Tag Archives: Stilton and Date Scones

Some Feelgood Photos

Stilton and Date Scones

Yes, I admit that I could have included kittens, puppies and seals, or even smiling babies and teddy bears, but none of them really make me as happy as pictures of home baking. I really should start doing more of it, but my hands make it difficult. Maybe a mixer is in order. I could also have included pictures of Julia but that would just be sentimental, and, let’s face it, most people would rather see scones.

The scones in the picture above are Date and Stilton Cheese scones – my own recipe. They are better than they sound, in case you don’t like Stilton, because the Stilton flavour doesn’t really come out in them. If you do like Stilton they are slightly disappointing, for the same reason.

Grantham Gingerbreads

Tricky biscuits because they are supposed to open up and be hollow in the middle. I’ve never quite got that right, though they taste OK and look alright on the outside. Only made them twice because, to be honest, they are more trouble than they are worth.

Peppermint Creams

I like peppermint creams but I may as well just inject myself with glucose syrup as they are basically just sugar with a bit of extra effort thrown in. The most important thing about making them was that they pick up any bit of loose colour in the cooking area. They even managed to take up blue from the chequered table covering.

Gingerbread Men

Probably should be called gingerbread people in these days of political concern. Or Gender Fluid Gingers, as there is no actual indication of gender. This would probably annoy¬† people with ginger hair…

OK, they are biscuits with ginger in them. Since when did biscuits get so political?

Wheatsheaf Loaf (with mouse)

Mouse on Wheatsheaf Loaf

These are useless because you can’t actually eat them, but they were always nice to make.¬† Not only was it good to feel artistic for once, bu it was nice to be part of an ancient tradition.

These are the Scones

Yes, they don’t look like scones, but they are.

The original recipe for these came from the Home Grown Cereals Authority (HGCA) and seemed to be just the sort of recipe I was looking for, as it included some teaching points and was an easy recipe for a class to do.

I can’t find the original recipe on the internet as I can’t get a working link to the HGCA, but this link seems to have the same recipe as I remember it. I have a vague feeling that the HGCA recipe might have had mustard powder in it to accentuate the taste of the cheese.

And I probably used self-raising flour because it’s easier than using baking powder.

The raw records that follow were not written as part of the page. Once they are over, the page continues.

(* ===== verification/Review.v ===== *)
(** * Review gates of a fix session

    The part of [src/apme_engine/daemon/engine_server.py] that turns a remediation run
    into proposals, takes the user's decisions, applies them to the graph and to the
    working files, and reports the outcome: [_session_graph_remediate] from the run on,
    the two gates with the AI triage between them, and the helpers at the end of the file.

    The session fields the gates use are the record [review]; timers and uploads are in
    [Session] and [Upload].  Texts are byte strings.  The formatter, the normalization of
    displayed YAML, decoding with replacement and [Path.resolve] are arbitrary functions
    ([ReviewLib]).  Violations in a report stand for the messages made from them, a diff
    for the two texts it compares, and progress messages are left out except for their
    phase.  A handler returns the session and its trace: the events it yields and the
    files it writes below the temporary directory, which succeed unless the path is
    refused. *)

From stdpp Require Import base list gmap sets strings pretty.
From Stdlib Require Import Ascii String.
From S2P Require Import Prelude PyStr PyPath PyNum Yaml Violation NxGraph ContentNode ContentGraph GraphLaws GraphSerial Noqa Scanner Partition Remediation Splice.

#[local] Open Scope string_scope.
#[local] Notation length := List.length.

Class ReviewLib := {
  format_text : string → string → string;         (* file name, text *)
  normalize_proposal_yaml : string → string;
  decode_replace : string → string;
  fs_resolve : string → string;
}.

(** ** Paths *)

(** The root and the names of a [PurePosixPath]. *)
Definition path_parts (p : string) : string * list string :=
  let '(root, rest) := splitroot p in
  (root, filter (λ n, n ≠ "" ∧ n ≠ ".") (split_on SEP rest)).

Fixpoint strip_prefix (pre l : list string) : option (list string) :=
  match pre, l with
  | [], _ => Some l
  | x :: pre', y :: l' => if decide (x = y) then strip_prefix pre' l' else None
  | _ :: _, [] => None
  end.

(** [str(Path(p).relative_to(base))]; [None] is the [ValueError]. *)
Definition relative_to (p base : string) : option string :=
  let '(root, names) := path_parts p in
  let '(broot, bnames) := path_parts base in
  if decide (root = broot) then
    (λ rest, match rest with [] => "." | _ => sjoin "/" rest end) <$> strip_prefix bnames names
  else None.

Definition is_absolute (p : string) : bool := startswith p "/".

(** [Path(p).name] *)
Definition path_name (p : string) : string := default "" (last (path_parts p).2).

(** [dir / p] *)
Definition path_join (dir p : string) : string := if is_absolute p then p else dir +:+ "/" +:+ p.

(** ** Proposals *)

Record udiff := MkDiff { df_from : string; df_to : string; df_before : string; df_after : string }.

Record Proposal := MkProposal {
  pr_id : string;
  pr_file : string;
  pr_rule_id : string;
  pr_line_start : Z;
  pr_line_end : Z;
  pr_before : string;
  pr_after : string;
  pr_diff : option udiff;
  pr_confidence : string;
  pr_explanation : string;
  pr_tier : Z;
  pr_status : string;
  pr_suggestion : string;
  pr_source : string;
  pr_path : string;
  pr_node_type : string;
}.

(** [f"{n:04d}"] *)
Definition pad4 (n : nat) : string :=
  let s := pretty n in
  foldr (λ _ acc, "0" +:+ acc) s (seq 0 (4 - String.length s)).

Definition T1 : string := "t1-".
Definition AI : string := "ai-".
Definition G2T1 : string := "g2-t1-".
Definition AID : string := "ai-declined-".

Section Proposals.
Context `{ReviewLib}.

(** [_build_tier1_proposals], with the id prefix and tier that Gate 2 assigns. *)
Definition tier1_to_proposal (prefix : string) (tier : Z) (idx : nat) (t : Tier1NodeProposal) : Proposal :=
  let rule_id := match tp_rule_ids t with [] => "deterministic" | l => sjoin "," l end in
  let before := normalize_proposal_yaml (tp_before t) in
  let after := normalize_proposal_yaml (tp_after t) in
  MkProposal (prefix +:+ pad4 idx) (tp_file t) rule_id (tp_line_start t) (tp_line_end t) before after
    (Some (MkDiff ("a/" +:+ tp_file t) ("b/" +:+ tp_file t +:+ " (Tier 1)") before after)) "1.0"
    (match tp_summaries t with
     | [] => "Deterministic fix for " +:+ rule_id
     | l => sjoin (String LF "") (filter (λ s, s ≠ "") l)
     end)
    tier "proposed" "" "deterministic" (tp_node_id t) (node_type_value (tp_node_type t)).

Definition build_tier1_proposals (l : list Tier1NodeProposal) : list Proposal :=
  imap (tier1_to_proposal T1 1) l.

(** [_build_graph_proposals] *)
Definition ai_to_proposal (idx : nat) (a : AINodeProposal) : Proposal :=
  let before := normalize_proposal_yaml (ap_before a) in
  let after := normalize_proposal_yaml (ap_after a) in
  MkProposal (AI +:+ pad4 idx) (ap_file a)
    (match ap_rule_ids a with [] => "ai-fix" | l => sjoin "," l end)
    (ap_line_start a) (ap_line_end a) before after
    (Some (MkDiff ("a/" +:+ ap_file a) ("b/" +:+ ap_file a +:+ " (AI proposed)") before after))
    (ap_confidence a) (ap_explanation a) 2 "proposed" "" "ai" (ap_node_id a)
    (node_type_value (ap_node_type a)).

Definition build_graph_proposals (l : list AINodeProposal) : list Proposal := imap ai_to_proposal l.
End Proposals.

(** [{r.strip() for r in rule_id.split(",") if r.strip()}] *)
Definition rules_of (rule_id : string) : list string :=
  filter (λ r, r ≠ "") (strip <$> split_on "," rule_id).

(** The key of a row in Gate 2. *)
Definition row_key (p : Proposal) : string :=
  if decide (strip (pr_path p) = "") then pr_id p else strip (pr_path p).

(** A Tier-1 row on a node that already has one. *)
Definition merge_row (existing tier1 : Proposal) : Proposal :=
  let merged := sort_by String.leb
    (elements (list_to_set (rules_of (pr_rule_id existing) ++ rules_of (pr_rule_id tier1)) : gset string)) in
  MkProposal (pr_id existing) (pr_file existing)
    (match merged with [] => pr_rule_id existing | _ => sjoin "," merged end)
    (pr_line_start existing) (pr_line_end existing) (pr_before existing) (pr_after tier1) (pr_diff tier1)
    (pr_confidence existing)
    (sjoin (String LF "")
       ((if decide (pr_explanation tier1 = "") then []
         else ["[tier-1/deterministic] " +:+ pr_explanation tier1])
        ++ (if decide (pr_explanation existing = "") then []
            else ["[tier-2/ai] " +:+ pr_explanation existing]))%list)
    (pr_tier existing) (pr_status existing) (pr_suggestion existing) (pr_source existing)
    (pr_path existing) (pr_node_type existing).

Definition add_tier1_row (d : list (string * Proposal)) (t : Proposal) : list (string * Proposal) :=
  match dget (row_key t) d with
  | Some existing => dset (row_key t) (merge_row existing t) d
  | None => dset (row_key t) t d
  end.

(** [_consolidate_gate2_proposals] *)
Definition consolidate_gate2_proposals (ai tier1 : list Proposal) : list Proposal :=
  (foldl add_tier1_row (foldl (λ d p, dset (row_key p) p d) [] ai) tier1).*2.

(** [int(str(raw_line))] of a violation, 0 when there is none. *)
Definition declined_line (v : ViolationDict) : Z :=
  match dget "line" v with
  | None | Some VNone => 0
  | Some (VInts l) => default 0%Z (head l)
  | Some x => default 0%Z (py_int (py_str x))
  end.

(** [rc.value if hasattr(rc, "value") else str(rc) if rc else ""] *)
Definition class_of (v : ViolationDict) : string := vget_or "remediation_class" v.

(** [_build_declined_proposals] *)
Fixpoint build_declined_proposals (remaining : list ViolationDict) (proposed : list (string * string))
    (idx : nat) : list Proposal :=
  match remaining with
  | [] => []
  | v :: rest =>
    if decide (class_of v = RemediationClass.AI_CANDIDATE
               ∧ (vget_str "rule_id" v, vget_str "file" v) ∉ proposed) then
      MkProposal (AID +:+ pad4 idx) (vget_str "file" v) (vget_str "rule_id" v) (declined_line v) 0 "" ""
        None "0.0" "AI could not generate a fix for this violation." 2 "declined" (vget_str "message" v)
        "ai" (vget_or "path" v) (vget_or "node_type" v)
      :: build_declined_proposals rest proposed (S idx)
    else build_declined_proposals rest proposed idx
  end.

(** The pairs of rule and file that the proposals cover. *)
Definition proposed_rule_files (ps : list Proposal) : list (string * string) :=
  ps ≫= λ p, (λ r, (r, pr_file p)) <$> rules_of (pr_rule_id p).

(** ** The session *)

Definition AWAITING_APPROVAL : Z := 1.
Definition PROCESSING : Z := 2.
Definition COMPLETE : Z := 3.
Definition AWAITING_AI_TRIAGE : Z := 4.

(** A fixed violation with its [co_fixes]. *)
Definition fixed_violation : Type := ViolationDict * list string.

Record FixReport := MkReport {
  rp_passes : nat;
  rp_fixed : nat;
  rp_remaining_ai : nat;
  rp_remaining_manual : nat;
  rp_oscillation : bool;
  rp_remaining : list ViolationDict;
  rp_fixed_violations : list fixed_violation;
}.

Definition empty_report : FixReport := MkReport 0 0 0 0 false [] [].

(** What is remembered of a decision. *)
Record decision := MkDecision {
  dc_id : string; dc_rule_id : string; dc_file : string; dc_tier : Z; dc_confidence : string;
  dc_source : option string;
}.

Definition decision_of (source : option string) (pid : string) (p : Proposal) : decision :=
  MkDecision pid (pr_rule_id p) (pr_file p) (pr_tier p) (pr_confidence p) source.

Record options := MkOptions { op_enable_ai : bool; op_interactive : bool; op_assess_pause : bool }.

Definition no_options : options := MkOptions false false false.

Record gate := MkGate {
  gt_status : Z;
  gt_tier : Z;                     (* current_tier *)
  gt_tier1 : bool;                 (* awaiting_tier1_gate *)
  gt_assess : bool;                (* awaiting_assess *)
  gt_triage : bool;                (* awaiting_ai_triage *)
  gt_targets : option (list (string * list string));   (* ai_escalate_targets *)
  gt_candidates : list ViolationDict;                  (* ai_triage_candidates *)
  gt_findings : list ViolationDict;                    (* assess_findings *)
}.

Record book := MkBook {
  bk_proposals : list (string * Proposal);
  bk_declined : list (string * Proposal);              (* review_declined_proposals *)
  bk_ai : list AINodeProposal;
  bk_tier1 : list Tier1NodeProposal;
  bk_approved_ids : gset string;
  bk_approved : list decision;
  bk_rejected : list (string * decision);
}.

Record files := MkFiles {
  fl_original : list (string * string);
  fl_working : list (string * string);
  fl_graph_originals : gmap string string;
  fl_pre_gate2 : list (string * string);
  fl_temp_dir : option string;
}.

Record account := MkAccount {
  ac_report : option FixReport;
  ac_remaining_ai : list ViolationDict;
  ac_remaining_manual : list ViolationDict;
  ac_dep_health : list ViolationDict;
}.

Section Session.
Context `{ReviewLib} `{YamlLib} {G : Type} `{NxLaws ContentNode EdgeAttrs G} {RS : Type}.
Implicit Types (g : ContentGraph G).

(** The persisted [GraphRemediationEngine], without its graph. *)
Record engine := MkEngine {
  en_registry : TransformRegistry;
  en_rules : list (GraphRule G RS);
  en_max_passes : nat;
  en_max_ai_attempts : nat;
  en_ai_error : bool;
}.

Record review := MkReview {
  rv_options : options;
  rv_gate : gate;
  rv_book : book;
  rv_files : files;
  rv_account : account;
  rv_graph : option (ContentGraph G);
  rv_engine : option engine;
}.

Definition on_gate (f : gate → gate) (s : review) : review :=
  MkReview (rv_options s) (f (rv_gate s)) (rv_book s) (rv_files s) (rv_account s) (rv_graph s) (rv_engine s).
Definition on_book (f : book → book) (s : review) : review :=
  MkReview (rv_options s) (rv_gate s) (f (rv_book s)) (rv_files s) (rv_account s) (rv_graph s) (rv_engine s).
Definition on_files (f : files → files) (s : review) : review :=
  MkReview (rv_options s) (rv_gate s) (rv_book s) (f (rv_files s)) (rv_account s) (rv_graph s) (rv_engine s).
Definition on_account (f : account → account) (s : review) : review :=
  MkReview (rv_options s) (rv_gate s) (rv_book s) (rv_files s) (f (rv_account s)) (rv_graph s) (rv_engine s).
Definition set_graph (g : ContentGraph G) (s : review) : review :=
  MkReview (rv_options s) (rv_gate s) (rv_book s) (rv_files s) (rv_account s) (Some g) (rv_engine s).
Definition set_engine (e : engine) (s : review) : review :=
  MkReview (rv_options s) (rv_gate s) (rv_book s) (rv_files s) (rv_account s) (rv_graph s) (Some e).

Seeds, flour, cheese – at one time I had aspirations to write a book on food

They use rapeseed oil instead of butter, which makes it a quicker and easier recipe, and allows discussion of oilseed rape as a crop, the perils of monoculture, EU grants (at the time), self-sufficiency in food production and plant breeding. It’s also sold as vegetable oil in supermarkets as the word rape isn’t seen as being particularly positive from a marketing point of view, and Canola oil in the USA. IT also makes it easier to make if you have arthritic fingers. I was just starting to develop arthritis in the final year on the farm and my fingers would ache after a long baking session.

The recipe, with seeds and cheese is quite pleasant and always went down well. I used to cook them for the group when we were on the farm because everyone likes to tear off a warm scone. From a practical point of view it is easier to do them this way than to use a cutter as a scone cutter won’t cut seeds and things get a bit messy. If you go for a rustic tear and share look nobody notices that they are messy.

With a different selection of seeds

With a different selection of seeds

I have used the recipe to make successful fruit scones and developed the recipe for date and Stilton scones. It’s a bit fiddly because you have to cut the dates into smaller pieces and crumble the Stilton, but it worked quite well. Initially I halved the quantity of cheese when using Stilton, because it’s a strong tasting cheese. That strength of flavour doesn’t really come through in a scone and we ended up going back to using the full amount.

Before batching - Date and Stilton Scones

Before batching – Date and Stilton Scones

I seem to have used flax seed in the mix. I don’t honestly remember doing that but the camera doesn’t lie. It also seems that I cut the narrow end of the cheese off for cookery, which is frowned on. You are supposed to cut it along the length of the wedge so that everyone gets a bit of the outer edge and a bit of the central part of the cheese, which is supposedly riper than the outer edge. .

Despite this, I remember that they tasted good and that I thought this was the start of me becoming a cook and food blogger. In hindsight, life can be very cruel.


Date and Stilton scone with at least one pumpkin seed in it.

If I can get any flour I’m feeling inspired to make these again.


Yes, a single pumpkin seed. Worrying. It suggests I didn’t clean the bowl properly between mixes.

The plates were part of a set my mother got as a promotional offer from Boots. She didn’t use them much and passed them on to us. We didn’t use them much and passed them on the the farm. I once put one in the microwave – the silver line around the rim produced some alarming sparks. At that point I remembered my mother telling me not to use them in the microwave. I didn’t forget again.

Baking brings back a lot of memories.